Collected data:
####

(** ** ioctl_linux.go *)

Definition fetchReportIOCTL `{SM3} (c : Client W) (nonce : bytes) : stM W bytes :=
  _ ← lift (validateNonce nonce);
  userData ← lift (userData c);
  ops ← lift (client_ops c);
  page ← po_mmap ops PageSize <?> "allocate attestation page: %w";
  with_defer (po_munmap ops page) (
    page ← lift (gcopy_at page 0 UserDataSize userData);
    page ← lift (gcopy_at page UserDataSize (UserDataSize + NonceSize) nonce);
    let hashInputEnd := UserDataSize + NonceSize in
    hashInput ← lift (gslice page 0 hashInputEnd);
    let hash := sm3_Sm3Sum hashInput in
    page ← lift (gcopy_at page hashInputEnd (hashInputEnd + HashSize) hash);
    dev ← map_err (fun e => Errorf "open %s: %w" [FStr (cl_DevicePath c); FWrap e])
            (po_openDevice ops (cl_DevicePath c));
    with_defer (po_close ops dev) (
      page ← po_ioctl ops dev getAttestationReportIOCT page <?> "ioctl get attestation report: %w";
      head ← lift (gslice page 0 ReportSize);
      let report := gcopy (zeros ReportSize) head in
      _ ← lift (VerifySessionMAC report nonce);
      _ ← lift (VerifyMNonce report nonce);
      mret report)).

(** A nil receiver is [None]. *)
Definition receiver (c : option (Client W)) : Client W :=
  match c with Some c => c | None => NewClient [] end.

(** The caller's report buffer is the first part of the state. *)
Definition GetAttestationReportIOCTL `{SM3} (c : option (Client W)) (nonce : bytes)
  : stM (bytes * W) unit := fun '(reportBuf, w) =>
  let c := receiver c in
  (_ ← lift (validateReportBuffer reportBuf);
   report ← on_snd (fetchReportIOCTL c nonce);
   let '(r, report) := zeroReserved2 report in
   _ ← lift r;
   on_fst (put_st (gcopy reportBuf report))) (reportBuf, w).

(** The caller's key buffer is the first part of the state, the system second.
    The reader is read once, so its position afterwards is not kept. *)
Definition GetSealingKeyIOCTL `{SM3} (c : option (Client W)) : stM (bytes * W) unit :=
  fun '(keyBuf, w) =>
  let c := receiver c in
  (reject_if zlen keyBuf <? SealingKeySize
     with errf2 "%w: sealing key buffer has %d bytes, need %d" ErrShortBuffer (zlen keyBuf) SealingKeySize;
   '(src, e) ← lift (client_rand c);
   nonce ← lift (read_full_from NonceSize src e).1 <?> "generate nonce: %w";
   report ← on_snd (fetchReportIOCTL c nonce);
   key ← lift (ExtractSealingKey report);
   on_fst (put_st (gcopy keyBuf key))) (keyBuf, w).
End client.

(** ** vmmcall_unsupported.go *)

Definition unsupported (msg : string) : error := Errorf msg [FWrap ErrUnsupported].

Definition GetAttestationReportVMMCall (reportBuf : bytes) : result unit :=
  _ ← validateReportBuffer reportBuf;
  Err (unsupported "%w: vmmcall requires pagemap access and Go assembly or cgo").

Definition GetSealingKeyVMMCall (keyBuf : bytes) : result unit :=
  reject_if zlen keyBuf <? SealingKeySize
    with errf2 "%w: sealing key buffer has %d bytes, need %d" ErrShortBuffer (zlen keyBuf) SealingKeySize;
  Err (unsupported "%w: vmmcall requires pagemap access and Go assembly or cgo").

(** ** The package-level functions (client.go): a default client's methods *)

Section package_level.
Context {W : Type} (rand_Reader : Reader) (defaultPlatformOps : platformOps W) (env_userdata : string).

Definition pkg_GetAttestationReportIOCTL `{SM3} (nonce : bytes) : stM (bytes * W) unit :=
  GetAttestationReportIOCTL rand_Reader defaultPlatformOps env_userdata
    (Some (NewClient rand_Reader defaultPlatformOps [])) nonce.
Definition pkg_GetSealingKeyIOCTL `{SM3} : stM (bytes * W) unit :=
  GetSealingKeyIOCTL rand_Reader defaultPlatformOps env_userdata
    (Some (NewClient rand_Reader defaultPlatformOps [])).
End package_level.

(** These methods read nothing of the client. *)
Definition pkg_GetAttestationReportVMMCall (reportBuf : bytes) : result unit :=
  GetAttestationReportVMMCall reportBuf.
Definition pkg_GetSealingKeyVMMCall (keyBuf : bytes) : result unit := GetSealingKeyVMMCall keyBuf.

(** ** ioctl_unsupported.go *)

Module Unsupported.
Definition GetAttestationReportIOCTL_stub (reportBuf nonce : bytes) : result unit :=
  _ ← validateReportBuffer reportBuf;
  _ ← validateNonce nonce;
  Err (unsupported "%w: ioctl attestation requires linux").

Definition GetSealingKeyIOCTL_stub (keyBuf : bytes) : result unit :=
  reject_if zlen keyBuf <? SealingKeySize
    with errf2 "%w: sealing key buffer has %d bytes, need %d" ErrShortBuffer (zlen keyBuf) SealingKeySize;
  Err (unsupported "%w: ioctl attestation requires linux").

(** Every platform operation fails closed. *)
Definition defaultPlatformOps_stub (W : Type) : platformOps W := {|
  po_mmap := fun _ => throw (unsupported "%w: attestation requires linux");
  po_munmap := fun _ w => w;
  po_openDevice := fun _ => throw (unsupported "%w: attestation requires linux");
  po_close := fun _ w => w;
  po_ioctl := fun _ _ _ => throw (unsupported "%w: attestation requires linux")
|}.
End Unsupported.

(** ** Resources *)

Section resources.
Context `{Hlaws : PlatformLaws W ops} `{SM3}.

(** [m] never panics and leaves the process's pages and devices as they were. *)
Definition keeps {A} (m : stM W A) : Prop := forall w,
  no_panic (m w).1 /\ mapped (m w).2 = mapped w /\ opened (m w).2 = opened w.

Lemma keeps_lift {A} (r : result A) : no_panic r -> keeps (lift r).
Proof. intros Hr w. done. Qed.

Lemma keeps_bind {A B} (m : stM W A) (k : A -> stM W B) :
  keeps m -> (forall w a w', m w = (Ok a, w') -> keeps (k a)) -> keeps (x ← m; k x).
Proof.
  intros Hm Hk w. unfold mbind, stM_bind. destruct (Hm w) as (Hp & H1 & H2).
  destruct (m w) as [[a|e|] w'] eqn:E; cbn in *; [|done|done].
  destruct (Hk _ _ _ E w') as (Hp' & H1' & H2'). split; [done|]. lia.
Qed.

(** A bind on a value that is known. *)
Lemma keeps_bind_lift {A B} (r : result A) (k : A -> stM W B) :
  no_panic r -> (forall a, r = Ok a -> keeps (k a)) -> keeps (x ← lift r; k x).
Proof.
  intros Hr Hk w. unfold mbind, stM_bind, lift. destruct r as [a|e|]; [by apply Hk|done|done].
Qed.

Lemma keeps_mmap {A} n s (k : bytes -> stM W A) :
  0 <= n -> (forall page, zlen page = n -> keeps (k page)) ->
  keeps (page ← po_mmap ops n <?> s; with_defer (po_munmap ops page) (k page)).
Proof.
  intros Hn Hk w. unfold mbind, stM_bind, map_err, stM_map_err, with_defer.
  pose proof (mmap_law n w) as Hm. destruct (po_mmap ops n w) as [[page|e|] w1]; [|done|done].
  rewrite Z.max_r in Hm by done. destruct Hm as (Hl & H1 & H2). destruct (Hk page Hl w1) as (Hp & H3 & H4).
  destruct (k page w1) as [r w2]. cbn in *.
  destruct (munmap_law page w2) as [H5 H6]. split; [done|]. lia.
Qed.

Lemma keeps_open {A} path f (k : Z -> stM W A) :
  (forall dev, keeps (k dev)) ->
  keeps (dev ← map_err f (po_openDevice ops path); with_defer (po_close ops dev) (k dev)).
Proof.
  intros Hk w. unfold mbind, stM_bind, map_err, stM_map_err, with_defer.
  pose proof (open_law path w) as Hm. destruct (po_openDevice ops path w) as [[dev|e|] w1]; [|done|done].
  destruct Hm as (H1 & H2). destruct (Hk dev w1) as (Hp & H3 & H4).
  destruct (k dev w1) as [r w2]. cbn in *.
  destruct (close_law dev w2) as [H5 H6]. split; [done|]. lia.
Qed.

Lemma keeps_ioctl {A} fd req page s (k : bytes -> stM W A) :
  (forall page', zlen page' = zlen page -> keeps (k page')) ->
  keeps (page ← po_ioctl ops fd req page <?> s; k page).
Proof.
  intros Hk. unfold mbind, stM_bind, map_err, stM_map_err. intros w.
  pose proof (ioctl_law fd req page w) as Hm.
  destruct (po_ioctl ops fd req page w) as [[page'|e|] w1]; [|done|done].
  destruct Hm as (Hl & H1 & H2). destruct (Hk page' Hl w1) as (Hp & H3 & H4). split; [done|]. lia.
Qed.

Context (rand_Reader : Reader) (defaultOps : platformOps W) (env : string).

(** ** User data *)

Lemma userData_no_panic (c : Client W) : no_panic (userData env c).
Proof.
  unfold userData. destruct (0 <? _); [by destruct (negb _)|].
  destruct (negb _); [|done]. destruct (negb _); [done|].
  apply map_err_no_panic, hex_decode_no_panic.
Qed.

(** Whatever its source, it is 64 bytes. *)
Lemma userData_len (c : Client W) ud : userData env c = Ok ud -> zlen ud = UserDataSize.
Proof.
  unfold userData. destruct (0 <? _).
  - intros Hu. inv_ok. zbool. done.
  - destruct (negb _); intros Hu; inv_ok; zbool; [|by vm_compute].
    unfold hex_DecodeString, slen in *. apply hex_decode_Ok_len in Hu. unfold UserDataSize in *. lia.
Qed.

Lemma validateNonce_Ok nonce : validateNonce nonce = Ok tt <-> zlen nonce = NonceSize.
Proof.
  unfold validateNonce. destruct (Z.eqb_spec (zlen nonce) NonceSize); cbn; split; done.
Qed.

(** ** The fetch *)

(** The request page: user data, nonce and their digest. *)
Definition request_page (ud nonce page : bytes) : bytes :=
  let p := copy_at (copy_at page 0 UserDataSize ud) UserDataSize (UserDataSize + NonceSize) nonce in
  copy_at p (UserDataSize + NonceSize) (UserDataSize + NonceSize + HashSize)
    (sm3_Sm3Sum (slice p 0 (UserDataSize + NonceSize))).

Lemma session_no_panic report nonce :
  no_panic (VerifySessionMAC report nonce) /\ no_panic (VerifyMNonce report nonce).
Proof.
  unfold VerifySessionMAC, VerifyMNonce, validateReportBytes, validateNonce.
  destruct (Z.ltb_spec (zlen report) ReportSize); [done|].
  destruct (negb (zlen nonce =? NonceSize)); [done|]. cbn [mbind result_bind].
  run_slices. split; by case_match.
Qed.

Lemma fetch_keeps (c : Client W) nonce :
  cl_ops c = Some ops -> keeps (fetchReportIOCTL env c nonce).
Proof.
  intros Hc. unfold fetchReportIOCTL.
  apply keeps_bind_lift; [by unfold validateNonce; destruct (negb _)|intros [] Hn%validateNonce_Ok].
  apply keeps_bind_lift; [apply userData_no_panic|intros ud Hud%userData_len].
  unfold client_ops. rewrite Hc. apply keeps_bind_lift; [done|intros ? [= <-]].
  apply keeps_mmap; [done|]. intros page Hp.
  apply keeps_bind_lift; rewrite gcopy_at_ok by in_range; [done|intros p1 [= <-]].
  assert (zlen (copy_at page 0 UserDataSize ud) = PageSize) as L1
    by (rewrite zlen_copy_at by in_range; done).
  apply keeps_bind_lift; rewrite gcopy_at_ok by in_range; [done|intros p2 [= <-]].
  set (p2 := copy_at _ _ _ nonce).
  assert (zlen p2 = PageSize) as L2 by (unfold p2; rewrite zlen_copy_at by in_range; done).
  apply keeps_bind_lift; rewrite gslice_ok by in_range; [done|intros h [= <-]].
  apply keeps_bind_lift; rewrite gcopy_at_ok by in_range; [done|intros p3 [= <-]].
  set (p3 := copy_at p2 _ _ _).
  assert (zlen p3 = PageSize) as L3 by (unfold p3; rewrite zlen_copy_at by in_range; done).
  apply keeps_open. intros dev. apply keeps_ioctl. intros page' Hp'.
  apply keeps_bind_lift; rewrite gslice_ok by in_range; [done|intros head _].
  apply keeps_bind_lift; [apply session_no_panic|intros [] _].
  apply keeps_bind_lift; [apply session_no_panic|intros [] _].
  by intros w.
Qed.

Lemma with_defer_Ok {S A} (f : S -> S) (m : stM S A) s a s' :
  with_defer f m s = (Ok a, s') <-> exists s1, m s = (Ok a, s1) /\ s' = f s1.
Proof.
  unfold with_defer. destruct (m s) as [r s1]. split.
  - intros [= -> <-]. eauto.
  - by intros (s2 & [= -> ->] & ->).
Qed.

(** What a fetched report is: 2548 bytes that the driver wrote to a page that
    carried the request, and that pass the session checks. *)
Record fetched (c : Client W) (nonce report : bytes) : Prop := {
  ft_len : zlen report = ReportSize;
  ft_nonce : zlen nonce = NonceSize;
  ft_mac : slice report OffsetMAC (OffsetMAC + HashSize)
             = hmac_sm3 nonce (slice report OffsetPEKCert OffsetMAC);
  ft_mnonce : unmasked report OffsetMNonce NonceSize = nonce;
  ft_driver : exists ud page fd w1 page' w2, userData env c = Ok ud /\
    po_ioctl ops fd getAttestationReportIOCT (request_page ud nonce page) w1 = (Ok page', w2) /\
    report = take_z ReportSize page'
}.

Lemma VerifySessionMAC_Ok report nonce :
  ReportSize <= zlen report -> VerifySessionMAC report nonce = Ok tt ->
  slice report OffsetMAC (OffsetMAC + HashSize) = hmac_sm3 nonce (slice report OffsetPEKCert OffsetMAC).
Proof.
  intros Hl. unfold VerifySessionMAC, validateReportBytes, validateNonce, hmacSM3, hmac_Equal.
  rewrite (proj2 (Z.ltb_ge _ _)) by done. destruct (negb (zlen nonce =? NonceSize)); [done|].
  cbn [mbind result_bind]. run_slices. by case_bool_decide.
Qed.

Lemma VerifyMNonce_Ok report nonce :
  ReportSize <= zlen report -> VerifyMNonce report nonce = Ok tt ->
  unmasked report OffsetMNonce NonceSize = nonce.
Proof.
  intros Hl. unfold VerifyMNonce, validateReportBytes, validateNonce.
  rewrite (proj2 (Z.ltb_ge _ _)) by done. destruct (negb (zlen nonce =? NonceSize)); [done|].
  cbn [mbind result_bind]. run_slices. unfold unmasked, report_anonce.
  rewrite take_z_all by in_range. by case_bool_decide.
Qed.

####

Exercise:
Go through the data above and copy each line in which "head" appears.

Written response:
      head ← lift (gslice page 0 ReportSize);
      let report := gcopy (zeros ReportSize) head in
  apply keeps_bind_lift; rewrite gslice_ok by in_range; [done|intros head _].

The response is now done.